A small Scottish community has begun the fight to hold on to its share of compensation from a nearby wind farm.
By Sandy Murray
People in the village of Forth in South Lanarkshire have demanded guarantees that the money will benefit the community closest to the development.
South Lanarkshire Council has proposed to administer most of the compensation payments through one of its committees.
The wind farm will start generating power next year
It says that arrangement would be more efficient than setting up an independent local trust fund.
The wind generation plans for Black Law, near Forth, will involve the construction of up to 62 turbines.
With an output of 143MW, the development has been designed as one of the largest in the UK.
Costing £130m, the Black Law wind farm is intended to start generating power in the spring of next year.
ScottishPower, which is behind the plan, is expected to make regular payments for the benefit of the local community, totalling about £100,000 per year.
As one of the largest onshore wind farm developments to date, more money is at stake than ever before.
Compensation for other wind farm projects in Scotland has been administered by independent local trusts.
Campaigners in Forth said they believe such an arrangement would ensure that most of the money is spent locally.
Many of them have felt aggrieved that their community has received little in return for other environmental blights on their landscape, such as open-cast coal mines.
Local residents have organised themselves into the Forth and District Initiative Group to win a larger share of the Black Law compensation.
Their supporters have stressed that the principle of constructing the wind turbines is not an issue.
Rena Whyte, the group's secretary, said: "There has been no opposition as such in the community to the wind farm.
"The wind farm is on an old open-cast site - it is in many ways a benefit that ScottishPower have taken on putting that land into proper use."
Muriel Griffin, a former community councillor, said there were no shortage of local projects which needed funding.
"We have quite a lot of ideas where we could spend the money... and good ideas," she explained.

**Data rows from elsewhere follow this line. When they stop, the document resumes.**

(** * anvill/ida.py: translation of IDA types into the anvill type IR,
      and the function registry.

    The development embeds [python/anvill/ida.py] shallowly.

    - The type IR nodes, which the code allocates and then mutates through
      setters, live in an explicit store; a reference is the index of the
      object in the store, so that object identity ([is]) is equality of
      references.  An [IDAFunction] entity is never mutated: it is a record
      that carries the identity of the object.
    - The conversion cache is the [dict] that [_convert_ida_type] receives; it
      is threaded through the conversion together with the store.
    - Exceptions are results: a computation returns a value, raises, or (for
      the fuel-indexed conversion only) runs out of fuel.  A raised exception
      keeps the state reached so far, as in Python.
    - IDA itself ([ida_typeinf], [ida_funcs], [ida_nalt], ...) is not part of
      the repository.  Its answers are fields of the record [ida], over which
      every statement is quantified. *)

From Stdlib Require Import ZArith HexString.
From stdpp Require Import gmap strings list fin_maps.

Local Open Scope string_scope.
Local Open Scope list_scope.
Local Open Scope Z_scope.

(** ** Python values and exceptions *)

(** A foreign type ([ida_typeinf.tinfo_t]): the key under which the cache
    recognises "the same type" (section 4.1 of the specification: a stable
    identity usable as a cache key). *)
Abbreviation handle := nat (only parsing).

(** A reference to a type IR object: its index in the store. *)
Abbreviation ref := nat (only parsing).

(** Modelled from the spec: the architecture classes of arch.py, which is not
    under src/; [get_arch] constructs one object of each. *)
Inductive Arch : Type := AMD64Arch | X86Arch | AArch64Arch.

(** A function region ([ida_funcs.func_t]). *)
Record func_t : Type := Func_t { start_ea : Z; end_ea : Z }.

(** Modelled from the spec: the [Function] class of function.py is not under
    src/.  An entity keeps the architecture, the address and the function type
    it was constructed with ([address()] and [type()] return them); [fn_id]
    is the identity of the object, which no later call changes. *)
Record Function : Type := IDAFunction {
  fn_id : nat;
  fn_arch : Arch;
  address : Z;
  type : ref;
  _ida_func : func_t
}.
(** X2.  Recall@K never decreases when [k] grows: for [0 <= k1 <= k2] the
    recall at [k1] is at most the recall at [k2]. *)
Theorem recall_at_k_monotone (recommended : list Z) (relevant : gset Z)
    (k1 k2 : Z) :
  0 <= k1 -> k1 <= k2 ->
  (recall_at_k recommended relevant k1 <= recall_at_k recommended relevant k2)%Q.
Proof.
  intros H1 H12. unfold recall_at_k.
  destruct (size relevant =? 0)%nat eqn:E; [apply Qle_refl|].
  apply Nat.eqb_neq in E.
  apply Qle_shift_div_l; [apply Qnat_pos; lia|].
  unfold Qdiv. rewrite <- Qmult_assoc, (Qmult_comm (/ _)), Qmult_inv_r, Qmult_1_r.
  - apply Qnat_le. rewrite !head_nonneg by lia.
    apply relevant_in_firstn_mono. lia.
  - intros H0. pose proof (Qnat_pos (size relevant) ltac:(lia)) as Hp.
    rewrite H0 in Hp. apply (Qlt_irrefl 0). exact Hp.
Qed.

(** * Error aggregates *)

Lemma Qsum_nonneg (l : list Q) :
  Forall (fun x => (0 <= x)%Q) l -> (0 <= Qsum l)%Q.
Proof. induction 1 as [|x t Hx _ IH]; simpl; lra. Qed.

Lemma Qsum_nonneg_zero (l : list Q) :
  Forall (fun x => (0 <= x)%Q) l -> (Qsum l == 0)%Q ->
  Forall (fun x => (x == 0)%Q) l.
Proof.
  induction 1 as [|x t Hx Ht IH]; simpl; intros Hs; constructor.
  - pose proof (Qsum_nonneg t Ht). lra.
  - apply IH. pose proof (Qsum_nonneg t Ht). lra.
Qed.
Lemma attemptLoop_delivers_readable s flt req totalSize outreq w :
  (forall n b, In (EvReturn n b) (w_trace w) -> n < 1) ->
  (forall n, ~ In (EvDeliver n) (w_trace w)) ->
  forall n b,
    In (EvDeliver n) (w_trace (attemptLoop flt req totalSize 1 outreq s w).2) ->
    In (EvReturn n b) (w_trace (attemptLoop flt req totalSize 1 outreq s w).2) ->
    Reader_error flt n (buffer b) = None.
Proof.
  intros Hret Hdel.
  apply (attemptLoop_inv
    (fun attempt _ w =>
       (forall n b, In (EvReturn n b) (w_trace w) -> n < attempt) /\
       (forall n, ~ In (EvDeliver n) (w_trace w)))
    (fun w => forall n b,
       In (EvDeliver n) (w_trace w) -> In (EvReturn n b) (w_trace w) ->
       Reader_error flt n (buffer b) = None)); [| |auto].
  - intros attempt o w1 attempt' o' w1' (Hr & Hd) Hpass.
    pass_cases Hpass. world_fields. split.
    + intros n b' Hin. in_trace Hin; unify_eqs; try lia.
      apply Hr in Hin. lia.
    + intros n Hin. in_trace Hin. eapply Hd; eassumption.
  - intros attempt o w1 w1' (Hr & Hd) Hpass.
    pass_cases Hpass; world_fields; intros n b' Hin1 Hin2;
      in_trace Hin1; try (exfalso; eapply Hd; eassumption); unify_eqs;
      in_trace Hin2; unify_eqs;
      try (apply Hr in Hin2; lia);
      assumption.
Qed.

(** Only a capture that was written to is ever delivered: the capture of
    the delivered attempt has accepted a [Write], and its reader was had
    without error.  A response without a body therefore never reaches the
    real writer through the finalize branch. *)
Theorem only_written_captures_are_delivered s flt req (k : ResponseWriter)
    (st : HState) (n : Z) (b : bufferWriter) :
  In (EvDeliver n) (w_trace (ServeHTTP s flt req (initWorld k st))) ->
  In (EvReturn n b) (w_trace (ServeHTTP s flt req (initWorld k st))) ->
  wo_written (buffer b) = true /\ f_Reader flt n = None.
Proof.
  intros Hin1 Hin2.
  assert (Hok : Reader_error flt n (buffer b) = None).
  { revert Hin1 Hin2.
    unfold ServeHTTP. rewrite run_defers_trace, !in_app_iff.
    intros [Hin1|Hin1] [Hin2|Hin2];
      try (apply In_map_close in Hin1; destruct Hin1 as (? & ? & _); discriminate);
      try (apply In_map_close in Hin2; destruct Hin2 as (? & ? & _); discriminate).
    revert Hin1 Hin2. serve_cases; world_fields; intros Hin1 Hin2;
      lazymatch type of Hin1 with
      | context [attemptLoop] => idtac
      | _ => in_trace Hin1
      end.
    eapply attemptLoop_delivers_readable; [| |exact Hin1|exact Hin2].
    - intros n' b' Hin. in_trace Hin.
    - intros n' Hin. in_trace Hin. }
  unfold Reader_error in Hok.
  destruct (wo_written (buffer b)); [auto | discriminate Hok].
Qed.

"There's a lot of different things the money could be spent on, our recreation park for a kick off.
"Forth could do with a lot of money to bring it up to scratch."
South Lanarkshire Council has said that a single stand-alone fund, administered by the council, would have a number of advantages over an independent trust.
"Such a fund would be able to increase the level of funding available by utilising existing staff and mechanisms," said a spokeswoman.
"It could also be used to access additional funding possibilities so as to boost the level of community benefit still further."
The council's plan is to ringfence 30% of the money paid by ScottishPower for small community grant payments in the local area.
The balance of the fund will be used to cover general projects within 10km of the boundary of the wind farm site.
The council has claimed that there is no reason why all of the money will not be spent in the Forth area, provided that there are sufficient appropriate projects to take advantage of the 70% balance in the fund.
But the local authority appears to have much to do to rebuild the trust of local people.
"Why should we believe what they're saying?" asks Rena Whyte.
"They're saying to us that if we have suitable projects (they will receive funding) but they have never consulted us to see if we have projects.
"In a recent meeting the council's chief executive said 'we need to consult with our communities' so why then are they not doing that?"